I began to wonder where this sudden hostility towards immigrants in his words came from.
Back in 2003, I relocated to London for love, rather than the promise of earning more money than I could make in Poland.
In that respect, perhaps, I was unrepresentative of the majority of Poles who emmigrated after Poland joined the EU in 2004, yet I took my part in what has become Britain's second-largest immigrant group (after Indians). Recent data from the Office for National Statistics reveals that 521,000 Poles now live there.
In London, the most ethnically diverse city in Britain, 37 per cent of residents were born abroad; more than 300 languages are spoken.
For middle-class Britons, the Polish influx was generally welcome. I wouldn't be surprised to learn that the Camerons themselves had employed a proverbial "Polish plumber" - and marvelled at the quick work and modest charge.
But it is no secret that the post-2004 immigration did, in some places, have an impact on low-paying jobs, driving hourly rates down, especially in industries like construction or in the service sector. The situation has only got worse since the recession.
"You see a truck with immigrants arriving and they will work for £5 (S$10) an hour, with no experience or papers. What am I to do?" asked a British friend who is a certified carpenter, yet struggles to find enough work.

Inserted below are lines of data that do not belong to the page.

(** [run] is what becomes of the process of a plan. *)
Definition RunCommand (run : CommandPlan -> ProcessRun) (commandRequest : CommandRequest) : CommandResult * option RunError :=
  match BuildCommandPlan config commandRequest with
  | Err e => (MkCommandResult (-1) "" (plan_error_text e) false "" false, Some (NotPlanned e))
  | Ok plan =>
    match prepareWorkingDirectory (Plan_WorkingDirectoryPath plan) with
    | Some text => (MkCommandResult 0 "" text false "" false, Some (NoDirectory text))
    | None =>
      let most := commandOutputMaxBytes plan in
      let out := foldl ring_write (newOutputRingBuffer most) (WrittenOut (run plan)) in
      let err := foldl ring_write (newOutputRingBuffer most) (WrittenErr (run plan)) in
      match HowEnded (run plan) with
      | Unreapable => (command_result most out err (-1) (ring_text err) true "", Some CommandTimedOut)
      | Finished errorValue state deadlineExceeded =>
        let exitCode := default 0 (fst <$> state) in
        let signal := killingSignalName state in
        if deadlineExceeded then (command_result most out err exitCode (ring_text err) true signal, Some CommandTimedOut) else
        match errorValue with
        | Some text =>
          let standardError := if blank (ring_text err) then text else ring_text err in
          (command_result most out err exitCode standardError false signal, Some (CommandFailed text))
        | None => (command_result most out err exitCode (ring_text err) false signal, None)
        end
      end
    end
  end.

End commands.

(** ** Processes that left the group of their command *)

(** An entry of [/proc]: its name, and its environment if it can be read. *)
Definition processIDsWithEnvironmentMarker (ownProcessID : Z) (entries : list (string * option bytes)) (scopeMarker : string) : list Z :=
  let markerRecord := (bytes_of scopeMarker ++ ["000"%char])%list in
  omap (fun '(name, environ) =>
    processID ← Atoi name;
    if processID =? ownProcessID then None else
    environ ← environ;
    if Contains (of_bytes environ) (of_bytes markerRecord) then Some processID else None) entries.

(** ** Sessions *)

Record TerminalSession (Process : Type) := MkSession {
  SessionID : string;
  command : Process;
  has_pty : bool;
  standardOutputBuffer : outputRingBuffer;
  standardErrorBuffer : outputRingBuffer;
  isExited : bool;
  exitCode : Z;
  processGroupID : Z;
}.

Arguments MkSession {Process}. Arguments SessionID {Process}. Arguments command {Process}. Arguments has_pty {Process}.
Arguments standardOutputBuffer {Process}. Arguments standardErrorBuffer {Process}. Arguments isExited {Process}. Arguments exitCode {Process}.
Arguments processGroupID {Process}.

Record ShellSessionStatus := MkStatus {
  Status_SessionID : string;
  Status_Status : string;
  Status_ExitCode : Z;
  Status_Stdout : string;
  Status_Stderr : string;
  RecentOutput : string;
  Status_OutputTrimmed : bool;
}.

(** Processes of the host. *)
Class ProcessHost (World : Type) := {
  Process : Type;
  (** starts the program of a plan, under a pseudo terminal or pipes, for at most so long *)
  start_process : bool -> Z -> CommandPlan -> World -> World * result string Process;
  (** the group of a process that is not the service's *)
  process_group : Process -> World -> option Z;
  write_input : Process -> string -> World -> World * option string;
  close_input : Process -> World -> World;
  close_pty : Process -> World -> World;
  cancel : Process -> World -> World;
  await_exit : Process -> Z -> World -> World * bool;
  kill_group : Z -> World -> World;
  kill_process : Process -> World -> World;
  newIdentifier : World -> World * string;
}.

Inductive SessionError := SessionNotPlanned (e : PlanError) | SessionLimitReached | SessionNoDirectory (text : string)
| SessionNotStarted (text : string) | SessionNotFound | SessionInputFailed (text : string) | SessionDidNotExit (sessionID : string).

(** The table of the service. *)
Abbreviation Sessions := (gmap string (TerminalSession Process)).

With the British economy still striving to recover, the complex issue of immigration for such a small island will inevitably worry many.
It's no secret that Mr Cameron's Conservative Party faces a tough fight before next year's general election. The surge of support for the right-wing populist UK Independence Party is surely on his mind. What better way to win back lost voters than to demonise immigrants - even if that means conveniently putting aside the facts.
According to the migration-research unit of University College London, "the recent immigrants were 45 per cent less likely to receive state benefits or tax credits than British natives over the 2000-2011 period".
People from the European Economic Area also pay about 34 per cent more in taxes than they receive in benefits, and have made a staggering net contribution of £25 billion to Britain's public finances.
Of course, every country has the right to control its borders and the flow of immigration. But inciting fear about immigrants is a cheap, and scary, practice. Mr Cameron should beware the damage it will do to Britain and its international standing.